You referenced Christopher Reeve in a recent presentation. Is the work you are pursuing something that he would have benefited from?
Krishna Shenoy: Yes. In fact, Christopher Reeve started a foundation which was supportive of our work for many years and which continues to really challenge the field to move forward in finding ways to help people who have lost motor function, potentially curing it if possible. The idea would be to progressively help people, much like the goals Christopher Reeve sought when he was alive, to first of all enable communication, then progress towards increased motor function of the limbs, and potentially even achieving the ability to walk again.
What brought you to this work? What drew you into neuroscience? Was this something you always wanted to do?
Krishna Shenoy: My initial training is in electrical engineering, yet I was intrigued by how the brain computes, maybe not unlike a computer, and that was an initial thing that sparked my interest. The key reason was to try to find ways to bring science and engineering together in order to help people. We are really working on projects that are far reaching and that can provide new therapies and new treatments that currently don’t exist, bringing many options and benefits for physicians, patients, and loved ones.
What’s the biggest breakthrough you see on the horizon?
Krishna Shenoy: I think a true breakthrough would be the ability to repair the natural nervous system, where a spinal cord injury would be treatable by having nerve fibers or so-called axons or fibers actually reconnect. That’s not generally considered to be possible, at least currently, but it would be wonderful if that were the case. I think one breakthrough that people believe possible in the coming 5 to 10 years is to be able to listen in on the activity of huge numbers of individual cells in the brain called neurons. The reason being that we have roughly 100 billion neurons in the brain and we’re currently listening to only about 100 of them. That’s sort of like listening to only a few people in an entire football stadium. If we could hear more of that conversation in the crackling of these cells in the brain, we could better understand what is going on in the brain, interpret those signals better, and perhaps even write “missing” information into the brain. For example, with arm movement, when you reach out and pick up a cup of coffee, you could feel the texture of the cup and other types of sensory information being written back into the brain. But if we think more broadly, beyond just paralysis, it could help with artificial vision systems, even more advanced hearing and auditory systems, and really get us to the point that we can think about treating a wide range of neurological diseases and injuries beyond just sensory motor type issues.

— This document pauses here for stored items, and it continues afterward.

(** The depth that [np_sum] gives to [pairwise_sum] is enough: no cut is
    left out for want of depth, and more depth changes nothing. *)
Lemma pairwise_sum_depth (d d' : nat) (xs : list float) :
  (List.length xs <= d)%nat -> (List.length xs <= d')%nat ->
  pairwise_sum d xs = pairwise_sum d' xs.
Proof.
  revert d' xs. induction d as [|d IH]; intros d' xs Hd Hd'.
  - destruct xs; [|simpl in Hd; lia]. destruct d'; reflexivity.
  - destruct d' as [|d'].
    + destruct xs; [reflexivity | simpl in Hd'; lia].
    + cbn [pairwise_sum].
      destruct (List.length xs <? 8)%nat eqn:E1; [reflexivity |].
      destruct (List.length xs <=? 128)%nat eqn:E2; [reflexivity |].
      apply Nat.ltb_ge in E1. apply Nat.leb_gt in E2.
      pose proof (Nat.div_mod_eq (List.length xs) 2) as H2.
      pose proof (Nat.mod_upper_bound (List.length xs) 2 ltac:(lia)) as H2'.
      pose proof (Nat.mod_upper_bound (List.length xs / 2) 8 ltac:(lia)) as H8.
      pose proof (Nat.div_mod_eq (List.length xs / 2) 8) as H8'.
      f_equal; apply IH; rewrite ?length_firstn, ?length_skipn; lia.
Qed.

(** In a short column, a zero at the end leaves the sum as it is. *)
Lemma np_sum_zero_last (xs : list float) :
  (List.length xs < 7)%nat -> np_sum (xs ++ [zero]) = np_sum xs.
Proof.
  intros H. unfold np_sum.
  rewrite !pairwise_sum_short by (rewrite ?length_app; simpl; lia).
  unfold add_all. rewrite fold_left_app. simpl.
  apply add_zero_absorbed.
Qed.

What kind of technological challenges do you have to overcome to get to that point?
Krishna Shenoy: The fundamental challenge is that you are inserting something into the body, and this is, of course, something we’re quite comfortable as a society doing with cardiac pacemakers or a variety of other systems. Yet, in this case, one very important aspect is neuroethics—determining if something is okay to do and being guided in a principled fashion. But speaking scientifically, it’s also how to keep the immune system or the other processes of the body from reacting to an implanted system and avoiding creating some sort of a scar tissue that could impair brain function.
It sounds as though material science plays a role in your work, as well.

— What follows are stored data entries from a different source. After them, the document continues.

(** The vesselness loop writes the response of every voxel into the first
    array and leaves the other two. *)
Lemma VesselnessLoop_spec (N : nat) (st : EigenState) :
  (N <= length (L1 st))%nat ->
  L2 (for_down N VesselnessBody st) = L2 st /\
  L3 (for_down N VesselnessBody st) = L3 st /\
  forall id, (id < N)%nat ->
    GetTuple1 (L1 (for_down N VesselnessBody st)) id
    = VesselnessResponse (GetTuple1 (L1 st) id) (GetTuple1 (L2 st) id)
                         (GetTuple1 (L3 st) id).
Proof.
  intros Hlen.
  set (out := for_down N VesselnessBody st).
  assert (HP : (L2 out = L2 st /\ L3 out = L3 st /\ length (L1 out) = length (L1 st)) /\
               (forall id, (0 <= id < N)%nat ->
                  GetTuple1 (L1 out) id
                  = VesselnessResponse (GetTuple1 (L1 st) id) (GetTuple1 (L2 st) id)
                                       (GetTuple1 (L3 st) id)) /\
               (forall id, (id < 0)%nat -> GetTuple1 (L1 out) id = GetTuple1 (L1 st) id)).
  { apply (for_down_inv (fun (k : nat) (s : EigenState) =>
               (L2 s = L2 st /\ L3 s = L3 st /\ length (L1 s) = length (L1 st)) /\
               (forall id, (k <= id < N)%nat ->
                  GetTuple1 (L1 s) id
                  = VesselnessResponse (GetTuple1 (L1 st) id) (GetTuple1 (L2 st) id)
                                       (GetTuple1 (L3 st) id)) /\
               (forall id, (id < k)%nat -> GetTuple1 (L1 s) id = GetTuple1 (L1 st) id))).
    - repeat split; auto. intros id Hid. lia.
    - intros k s Hk ((E2 & E3 & EL) & Hdone & Htodo). unfold VesselnessBody. simpl.
      split; [rewrite SetTuple1_length; auto|]. split.
      + intros id Hid. destruct (Nat.eq_dec k id) as [<- | Hne].
        * rewrite GetTuple1_SetTuple1_eq by lia.
          rewrite E2, E3, (Htodo k) by lia. reflexivity.
        * rewrite GetTuple1_SetTuple1_neq by exact Hne. apply Hdone. lia.
      + intros id Hid. rewrite GetTuple1_SetTuple1_neq by lia. apply Htodo. lia. }
  destruct HP as ((E2 & E3 & _) & Hdone & _).
  split; [exact E2|]. split; [exact E3|].
  intros id Hid. apply Hdone. lia.
Qed.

Krishna Shenoy: Absolutely. I think that the more we learn about how to make structures that are very small on the size of fractions of a neuron, we will discover how to make them very flexible so that they can move with the brain. If you put in a fairly large and flexible electrode and then the brain moves around as it normally does as we walk around, or even breathe, it’ll constantly remind the immune system and the brain that there’s an inserted foreign object. However, if it’s made more neutral, flexible, and small, there will be less perturbance. Therefore, our colleagues in material science and engineering, as well as mechanical engineering and microelectronics, are critical to achieving this. It is a very interdisciplinary field that brings people together from all sorts of backgrounds ranging all the way through to clinicians, too.

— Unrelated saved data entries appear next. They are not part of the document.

(** ** Round trip *)

Lemma NoDup_fmap_on {A B C} (f : A -> B) (g : A -> C) (l : list A) :
  NoDup (f <$> l) ->
  (forall x y, x ∈ l -> y ∈ l -> g x = g y -> f x = f y) ->
  NoDup (g <$> l).
Proof.
  induction l as [|a l IH]; simpl; [constructor|].
  intros [Ha Hl]%NoDup_cons Hinj. apply NoDup_cons. split.
  - intros [x [E Hx]]%list_elem_of_fmap. apply Ha.
    rewrite (Hinj a x); [by apply list_elem_of_fmap_2| | |done];
      apply elem_of_cons; auto.
  - apply IH; [done|]. intros x y Hx Hy. apply Hinj; apply elem_of_cons; auto.
Qed.

Section RoundTrip.
Variables (env : UploadEnv) (denv : DownloadEnv) (local : Local.t).
Hypothesis Hans : answering env.
Hypothesis Hsent : attachments_sent env.
Hypothesis Hrest : restoring_ok denv.
Hypothesis Hfetched : attachments_fetched denv.
Hypothesis Hlocal : local_ok local.
Hypothesis Hkeys : natural_keys_unique local.
Hypothesis Hcomplete : hierarchy_complete local.
Hypothesis Hfresh : fresh_ids env local Remote.empty.

Abbreviation uw := (randomUUID env TWard).
Abbreviation uv := (randomUUID env TVillage).
Abbreviation uh := (randomUUID env THousehold).
Abbreviation uc := (randomUUID env TCitizen).
Abbreviation lw := (rows (Local.wards local)).
Abbreviation lv := (rows (Local.villages local)).
Abbreviation lh := (rows (Local.households local)).
Abbreviation lc := (rows (Local.citizens local)).
Abbreviation dev := (device_of env (Local.settings local)).

Abbreviation ward_row := (ward_row env).

Abbreviation village_row := (village_row env).

Abbreviation household_row := (household_row env).

Abbreviation citizen_row := (citizen_row env local).

Lemma wards_sent :
  (wards_pass env local Remote.empty).1 = ward_row <$> lw
  /\ forall k, k ∈ Ward.id <$> lw ->
       (wards_pass env local Remote.empty).2 !! k = Some (uw k)
       /\ truthy_string (uw k) = true.
Proof.
  destruct Hlocal as ((Hi & _) & _), Hkeys as (Hc & _), Hfresh as (Hf & _).
  destruct (upsert_fresh Ward.id Ward.code SupabaseWard.id SupabaseWard.code
              (ward_patch env) ward_rows (fun w => uw (Ward.id w)) ward_row
              lw [] ∅)
    as (E1 & E2 & _); try done.
  - intros w _. by intros ?%elem_of_nil.
  - intros w _. by eexists.
  - split; [done|]. intros k [w [-> Hw]]%list_elem_of_fmap.
    split; [by apply E2 | by apply (Hf w)].
Qed.

Lemma villages_sent :
  (villages_pass env local Remote.empty).1 = village_row <$> lv
  /\ forall k, k ∈ Village.id <$> lv ->
       (villages_pass env local Remote.empty).2 !! k = Some (uv k)
       /\ truthy_string (uv k) = true.
Proof.
  destruct Hlocal as (_ & (Hi & _) & _), Hkeys as (_ & Hc & _),
    Hfresh as (_ & Hf & _), Hcomplete as (Hp & _), wards_sent as [_ Hw].
  destruct (upsert_fresh Village.id Village.code SupabaseVillage.id
              SupabaseVillage.code (village_patch env)
              (village_rows (wards_pass env local Remote.empty).2)
              (fun v => uv (Village.id v)) village_row lv [] ∅)
    as (E1 & E2 & _); try done.
  - intros v _. by intros ?%elem_of_nil.
  - intros v Hv. unfold builds, village_rows.
    destruct (Hw _ (Hp v Hv)) as [-> ->]. by eexists.
  - split; [done|]. intros k [v [-> Hv]]%list_elem_of_fmap.
    split; [by apply E2 | by apply (Hf v)].
Qed.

For students who might be interested in continuing your work or getting into this line of work, do you have any suggestions, any advice, courses of study?
Krishna Shenoy: Follow your heart. There are so many entry paths to do wonderful work in this general area that it’s best to do what you love. In doing so, rest assured that you’ll be able to contribute. There’s no one area that’s more important than another. You might enjoy signal processing, fabrication or materials, but you will be working in a wonderful and impactful field. That said, recommendations one might be tempted to give today probably won’t be the same ones 10 or even 5 years from now. With that in mind, it’s important to pursue a sort of constant North Star towards what you personally find interesting.